* **YOUR INSTRUCTIONS**
Set down each line from the start of the material exactly, please, up to and including the one that contains "(vocab_size - 1)) seqs".

* **INFORMATION SUPPLIED**
_ _ _ _ _

(** C8. With at least one sequence and a non-negative token budget, the
    profiler builds [max_num_seqs] groups of one prompt sequence each, with
    the worst-case sampling parameters and no block table; with [q] and [r]
    the quotient and remainder of [max_num_batched_tokens] by
    [max_num_seqs], the prompt lengths are [q + 1] for the first [r]
    sequences and [q] for the others, so they differ by at most one and sum
    to [max_num_batched_tokens].  For 4 sequences and 10 tokens the lengths
    are [[3; 3; 2; 2]]. *)
Theorem profile_prompt_lengths (vocab_size : Z) (cfg : SchedulerConfig) :
  0 < max_num_seqs cfg -> 0 <= max_num_batched_tokens cfg ->
  let n := max_num_seqs cfg in
  let q := max_num_batched_tokens cfg / n in
  let r := max_num_batched_tokens cfg mod n in
  (exists seqs,
     profile_seqs vocab_size cfg = Ok seqs
     /\ len seqs = n
     /\ Forall (fun g =>
                  List.length (seq_data g) = 1%nat
                  /\ is_prefill g = true
                  /\ block_tables g = None
                  /\ sampling_params g
                     = mkSamplingParams (99 # 100) (vocab_size - 1)) seqs
     /\ len (prompt_lengths seqs) = n
     /\ prompt_lengths seqs = replicate (q + 1) r ++ replicate q (n - r)
     /\ sumZ (prompt_lengths seqs) = max_num_batched_tokens cfg
     /\ (forall x y, In x (prompt_lengths seqs) -> In y (prompt_lengths seqs) ->
           Z.abs (x - y) <= 1))
  /\ (exists seqs,
        profile_seqs vocab_size Scenario.config_C = Ok seqs
        /\ prompt_lengths seqs = [3; 3; 2; 2]
        /\ sumZ (prompt_lengths seqs) = 10).
Proof.
  intros Hn Ht n q r.
  assert (Hr : 0 <= r < n) by (apply Z.mod_pos_bound; exact Hn).
  assert (Hlens : prompt_lengths
                    (map (profile_group_of vocab_size
                            (max_num_batched_tokens cfg) n) (range n))
                  = replicate (q + 1) r ++ replicate q (n - r)).
  { rewrite (prompt_lengths_profile vocab_size _ n _ Ht Hn).
    apply remainder_first; lia. }
  split.
  - eexists; split; [apply profile_seqs_eq |]; fold n.
    split; [rewrite len_map, len_range; lia |].
    split; [apply Forall_forall; intros g Hg; apply in_map_iff in Hg
            as (i & <- & _); repeat split |].
    rewrite Hlens.
    split; [rewrite len_app, !len_replicate; lia |].
    split; [reflexivity |].
    split.
    + rewrite sumZ_app, !sumZ_replicate by lia.
      pose proof (Z.div_mod (max_num_batched_tokens cfg) n) as Hdm.
      fold q r in Hdm; nia.
    + assert (Hin : forall x, In x (replicate (q + 1) r ++ replicate q (n - r))
                      -> x = q + 1 \/ x = q).
      { intros x Hx; apply in_app_or in Hx as [Hx | Hx];
          apply repeat_spec in Hx; auto. }
      intros x y Hx Hy; destruct (Hin x Hx), (Hin y Hy); lia.
  - eexists; split; [apply profile_seqs_eq |].
    split; reflexivity.
Qed.

(** Scenario C: 4 sequences, 10 tokens. *)
Lemma profile_prompt_lengths_witness :
  exists seqs,
    profile_seqs 32000 Scenario.config_C = Ok seqs
    /\ len seqs = 4
    /\ prompt_lengths seqs = [3; 3; 2; 2]
    /\ sumZ (prompt_lengths seqs) = 10.
Proof.
  destruct (profile_prompt_lengths 32000 Scenario.config_C)
    as ((seqs & Hseqs & Hlen & _ & _ & Hlens & Hsum & _) & _).
  - reflexivity.
  - discriminate.
  - exists seqs; repeat split; assumption.
Defined.

(* ================================================================== *)
(** ** The forward pass of the profiler is assembled *)
(* ================================================================== *)

(** The merge loop completes when no id is shared and none is merged yet. *)
Lemma merge_loop_total (gs : list SequenceGroupMetadata) :
  forall acc : dict SequenceData,
  (forall i gi k, nth_error gs i = Some gi -> only_swap gi = false ->
     In k (keys (seq_data gi)) -> contains acc k = false) ->
  ~ shares_seq_id gs ->
  exists m, for_fold merge_seq_data acc gs = Ok m.
Proof.
  induction gs as [| g gs IH]; intros acc Hacc Hno; simpl; [eauto |].
  assert (Hno' : ~ shares_seq_id gs).
  { intros (i & j & gi & gj & k & Hlt & Hi & Hj & H).
    apply Hno; exists (S i), (S j), gi, gj, k; simpl; repeat split;
      try tauto; lia. }
  unfold merge_seq_data at 1; destruct (only_swap g) eqn:Hs; simpl.
  - apply IH; [| exact Hno'].
    intros i gi k Hi; apply (Hacc (S i) gi k Hi).
  - destruct (assert_absent_cases acc (keys (seq_data g)))
      as [(-> & _) | (_ & k & Hin & Hk)]; simpl.
    + apply IH; [| exact Hno'].
      intros i gi k Hi Hsi Hk.
      destruct (contains (update acc (seq_data g)) k) eqn:Hc; [| reflexivity].
      apply contains_update in Hc as [Hc | Hc].
      * rewrite <- Hc; apply (Hacc (S i) gi k Hi Hsi Hk).
      * exfalso; apply Hno; exists 0%nat, (S i), g, gi, k; simpl.
        repeat split; auto; lia.
    + rewrite (Hacc 0%nat g k eq_refl Hs Hin) in Hk; discriminate Hk.
Qed.

Lemma decode_pass_skip (w : Worker) (gs : list SequenceGroupMetadata)
  (st : Locals) :
  (forall g, In g gs -> is_decode g = false) -> decode_pass w st gs = Ok st.
Proof.
  unfold decode_pass; induction gs as [| g gs IH]; intros H; simpl;
    [reflexivity |].
  rewrite (decode_group_skip w st g (H g (or_introl eq_refl))); simpl.
  apply IH; intros g' Hg'; apply H; right; exact Hg'.
Qed.

(** The prefill iteration of a prompt without block tables completes, and
    adds one generating flag and one group. *)
Lemma prefill_group_no_tables (w : Worker) (st : Locals)
  (g : SequenceGroupMetadata) :
  is_prefill g = true -> block_tables g = None -> seq_data g <> [] ->
  exists st',
    prefill_group w st g = Ok st'
    /\ len (is_generating_new_token st') - len (seq_groups st')
       = len (is_generating_new_token st) - len (seq_groups st).
Proof.
  intros Hpre Hbt Hne.
  destruct (is_prefill_true g Hpre) as (Hp & Hs).
  destruct (seq_data g) as [| [id sd] rest] eqn:Hd; [congruence |].
  rewrite (prefill_group_first w st g id sd rest Hp Hs Hd), Hbt.
  eexists; split; [reflexivity |].
  simpl; rewrite !len_app; unfold len; simpl; lia.
Qed.

Lemma prefill_pass_no_tables (w : Worker) (gs : list SequenceGroupMetadata) :
  (forall g, In g gs ->
     is_prefill g = true /\ block_tables g = None /\ seq_data g <> []) ->
  forall st, exists st',
    prefill_pass w st gs = Ok st'
    /\ len (is_generating_new_token st') - len (seq_groups st')
       = len (is_generating_new_token st) - len (seq_groups st).
Proof.
  unfold prefill_pass; induction gs as [| g gs IH]; intros H st; simpl.
  - exists st; auto.
  - destruct (H g (or_introl eq_refl)) as (Hpre & Hbt & Hne).
    destruct (prefill_group_no_tables w st g Hpre Hbt Hne)
      as (st1 & -> & Hlen1); simpl.
    destruct (IH (fun g' Hg' => H g' (or_intror Hg')) st1)
      as (st' & Hst' & Hlen).
    exists st'; split; [exact Hst' | lia].
Qed.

_ _ _ _ _

* **EXPECTED ANSWER**
(** C8. With at least one sequence and a non-negative token budget, the
    profiler builds [max_num_seqs] groups of one prompt sequence each, with
    the worst-case sampling parameters and no block table; with [q] and [r]
    the quotient and remainder of [max_num_batched_tokens] by
    [max_num_seqs], the prompt lengths are [q + 1] for the first [r]
    sequences and [q] for the others, so they differ by at most one and sum
    to [max_num_batched_tokens].  For 4 sequences and 10 tokens the lengths
    are [[3; 3; 2; 2]]. *)
Theorem profile_prompt_lengths (vocab_size : Z) (cfg : SchedulerConfig) :
  0 < max_num_seqs cfg -> 0 <= max_num_batched_tokens cfg ->
  let n := max_num_seqs cfg in
  let q := max_num_batched_tokens cfg / n in
  let r := max_num_batched_tokens cfg mod n in
  (exists seqs,
     profile_seqs vocab_size cfg = Ok seqs
     /\ len seqs = n
     /\ Forall (fun g =>
                  List.length (seq_data g) = 1%nat
                  /\ is_prefill g = true
                  /\ block_tables g = None
                  /\ sampling_params g
                     = mkSamplingParams (99 # 100) (vocab_size - 1)) seqs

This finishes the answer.